Work to be completed: Using the records that appear below, write out exactly the lines from the one with "(forall port srv, registry" through the one with "rewrite <-(registry_node s3", keeping both end lines.

[Stored entries]
(** Every server of the node at [a] gets the packet, and nobody else; nothing else changes. *)
Lemma tell_servers_full r a pkt l : forall s, exists t, tell_servers r a l pkt s =
    Ok (tt, with_sent s (ns_sent s ++ t)) /\
  forall x, x ∈ t <-> exists i srv, i ∈ l /\ n_servers (node_at s a) !! i = Some srv /\
    x = (Sockaddr (s_node srv) (s_port srv), pkt).
Proof.
  induction l as [|i l IH]; intros s; cbn [tell_servers].
  - exists []. rewrite app_nil_r. split; [by destruct s|]. set_solver.
  - st_run. destruct (n_servers (node_at s a) !! i) as [srv|] eqn:E.
    + unfold kernel_sendmsg. st_run. set (s1 := with_sent s _).
      destruct (IH s1) as (t & Hr & Ht). exists ([(Sockaddr (s_node srv) (s_port srv), pkt)] ++ t).
      rewrite Hr. split; [cbn; by rewrite <-app_assoc|]. intros x. rewrite elem_of_app, list_elem_of_singleton, Ht. split.
      * intros [->|(j & srv' & Hj & Hs & ->)]; [exists i, srv; split; [left|done]|exists j, srv'; split; [by right|done]].
      * intros (j & srv' & [->|Hj]%elem_of_cons & Hs & ->); [left; congruence|right; by exists j, srv'].
    + destruct (IH s) as (t & Hr & Ht). exists t. split; [done|]. intros x. rewrite Ht. split.
      * intros (j & srv' & Hj & Hs & ->). exists j, srv'. split; [by right|done].
      * intros (j & srv' & [->|Hj]%elem_of_cons & Hs & ->); [congruence|by exists j, srv'].
Qed.

(** When a node leaves, all its servers are removed and no server of another node is,
    and every server of the local node is told that it left. *)
Theorem bye_correct r from s : ns_wf s -> ns_mem s = [] -> sq_node from <> ns_local s ->
  exists s', ctrl_cmd_bye r from s = Ok (0, s') /\ ns_wf s' /\
    (forall port, registry s' (sq_node from) port = None) /\
    (forall node port, node <> sq_node from -> registry s' node port = registry s node port) /\
    (forall port srv, registry s (ns_local s) port = Some srv ->
       (Sockaddr (ns_local s) port, Pkt QRTR_TYPE_BYE (sq_node from) 0 0 0) ∈ ns_sent s').
Proof.
  intros Hw Hm Hne. unfold ctrl_cmd_bye.
  destruct (node_get_full (sq_node from) s Hw Hm) as (a & s1 & Hg & Ha & [W1 L1 K1 T1 M1 R1]).
  rewrite (st_bind_ok _ _ _ _ _ Hg). st_run. set (l := xa_indices _).
  destruct (del_servers_full r (sq_node from) a l s1 W1 Ha) as (s2 & Hr2 & W2 & N2 & L2 & K2 & M2 & R2).
  rewrite (st_bind_ok _ _ _ _ _ Hr2). unfold tell_local. st_run.
  destruct (node_get_full (ns_local s2) s2 W2 ltac:(congruence)) as (b & s3 & Hg3 & Hb & [W3 L3 K3 T3 M3 R3]).
  rewrite (st_bind_ok _ _ _ _ _ Hg3). st_run.
  destruct (tell_servers_full r b (Pkt QRTR_TYPE_BYE (sq_node from) 0 0 0)
              (xa_indices (n_servers (node_at s3 b))) s3) as (t & Hr4 & Ht).
  rewrite (st_bind_ok _ _ _ _ _ Hr4). eexists. split; [reflexivity|].
  split; [by apply (ext_rest 0 s3)|].
  assert (Hreg : forall node p, registry (with_sent s3 (ns_sent s3 ++ t)) node p =
            if decide (node = sq_node from /\ p ∈ l) then None else registry s node p)
    by (intros; change (registry (with_sent s3 _) node p) with (registry s3 node p); by rewrite R3, R2, R1).
  split; [|split].
  - intros port. rewrite Hreg. case_decide as Hd; [done|]. rewrite <-R1, (registry_node _ _ _ _ Ha).
    apply eq_None_not_Some. intros Hx%elem_of_xa_indices. by apply Hd.
  - intros node port Hn. rewrite Hreg. rewrite decide_False by naive_solver. done.
  - intros port srv Hs. cbn. apply elem_of_app. right.
    assert (Hs3 : n_servers (node_at s3 b) !! port = Some srv).
    { rewrite <-(registry_node s3 (ns_local s2)), R3, R2, R1 by done. rewrite L2, L1, decide_False by naive_solver. done. }
    destruct (nw_tree _ W3 _ _ Hb) as (n & Hn & Hid). rewrite (node_at_ok _ _ _ Hn) in Hs3.
    destruct (nw_entry _ W3 _ _ _ _ Hn Hs3) as (Hp & Hnode & _).
    replace (Sockaddr (ns_local s) port) with (Sockaddr (s_node srv) (s_port srv)) by (f_equal; congruence).
    rewrite <-(node_at_ok _ _ _ Hn) in Hs3. apply Ht. exists port, srv. split; [|done].
    apply elem_of_xa_indices. by exists srv.
Qed.

(** ** Lookups *)

(** The listing and the announcements use the same test. *)
Lemma server_match_wants srv service instance sq : 0 <= s_instance srv < 2 ^ 32 -> 0 <= instance ->
  server_match srv (Filter service instance 0) =
  lookup_wants (Lookup service instance sq) (s_service srv) (s_instance srv).
Proof.
  intros Hi Hn. unfold server_match, lookup_wants. cbn [f_service f_instance f_ifilter l_service l_instance].
  rewrite (Z.eqb_sym service (s_service srv)).
  destruct (service =? 0), (s_service srv =? service); cbn [negb andb]; try done.
  all: destruct (instance =? 0) eqn:E; cbn [negb andb Z.eqb].
  all: try (rewrite Z.land_0_r; lia).
  all: change UINT_MAX with (Z.ones 32); rewrite Z.land_ones, Z.mod_small by lia.
  all: destruct (Z.eqb_spec (s_instance srv) instance), (Z.eqb_spec instance (s_instance srv)); try done; lia.
Qed.

Definition listed (from : sockaddr_qrtr) (l : list qrtr_server) : list (sockaddr_qrtr * qrtr_ctrl_pkt) :=
  map (fun srv => (from, server_pkt QRTR_TYPE_NEW_SERVER srv)) l.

Answer area:
    (forall port srv, registry s (ns_local s) port = Some srv ->
       (Sockaddr (ns_local s) port, Pkt QRTR_TYPE_BYE (sq_node from) 0 0 0) ∈ ns_sent s').
Proof.
  intros Hw Hm Hne. unfold ctrl_cmd_bye.
  destruct (node_get_full (sq_node from) s Hw Hm) as (a & s1 & Hg & Ha & [W1 L1 K1 T1 M1 R1]).
  rewrite (st_bind_ok _ _ _ _ _ Hg). st_run. set (l := xa_indices _).
  destruct (del_servers_full r (sq_node from) a l s1 W1 Ha) as (s2 & Hr2 & W2 & N2 & L2 & K2 & M2 & R2).
  rewrite (st_bind_ok _ _ _ _ _ Hr2). unfold tell_local. st_run.
  destruct (node_get_full (ns_local s2) s2 W2 ltac:(congruence)) as (b & s3 & Hg3 & Hb & [W3 L3 K3 T3 M3 R3]).
  rewrite (st_bind_ok _ _ _ _ _ Hg3). st_run.
  destruct (tell_servers_full r b (Pkt QRTR_TYPE_BYE (sq_node from) 0 0 0)
              (xa_indices (n_servers (node_at s3 b))) s3) as (t & Hr4 & Ht).
  rewrite (st_bind_ok _ _ _ _ _ Hr4). eexists. split; [reflexivity|].
  split; [by apply (ext_rest 0 s3)|].
  assert (Hreg : forall node p, registry (with_sent s3 (ns_sent s3 ++ t)) node p =
            if decide (node = sq_node from /\ p ∈ l) then None else registry s node p)
    by (intros; change (registry (with_sent s3 _) node p) with (registry s3 node p); by rewrite R3, R2, R1).
  split; [|split].
  - intros port. rewrite Hreg. case_decide as Hd; [done|]. rewrite <-R1, (registry_node _ _ _ _ Ha).
    apply eq_None_not_Some. intros Hx%elem_of_xa_indices. by apply Hd.
  - intros node port Hn. rewrite Hreg. rewrite decide_False by naive_solver. done.
  - intros port srv Hs. cbn. apply elem_of_app. right.
    assert (Hs3 : n_servers (node_at s3 b) !! port = Some srv).
    { rewrite <-(registry_node s3 (ns_local s2)), R3, R2, R1 by done. rewrite L2, L1, decide_False by naive_solver. done. }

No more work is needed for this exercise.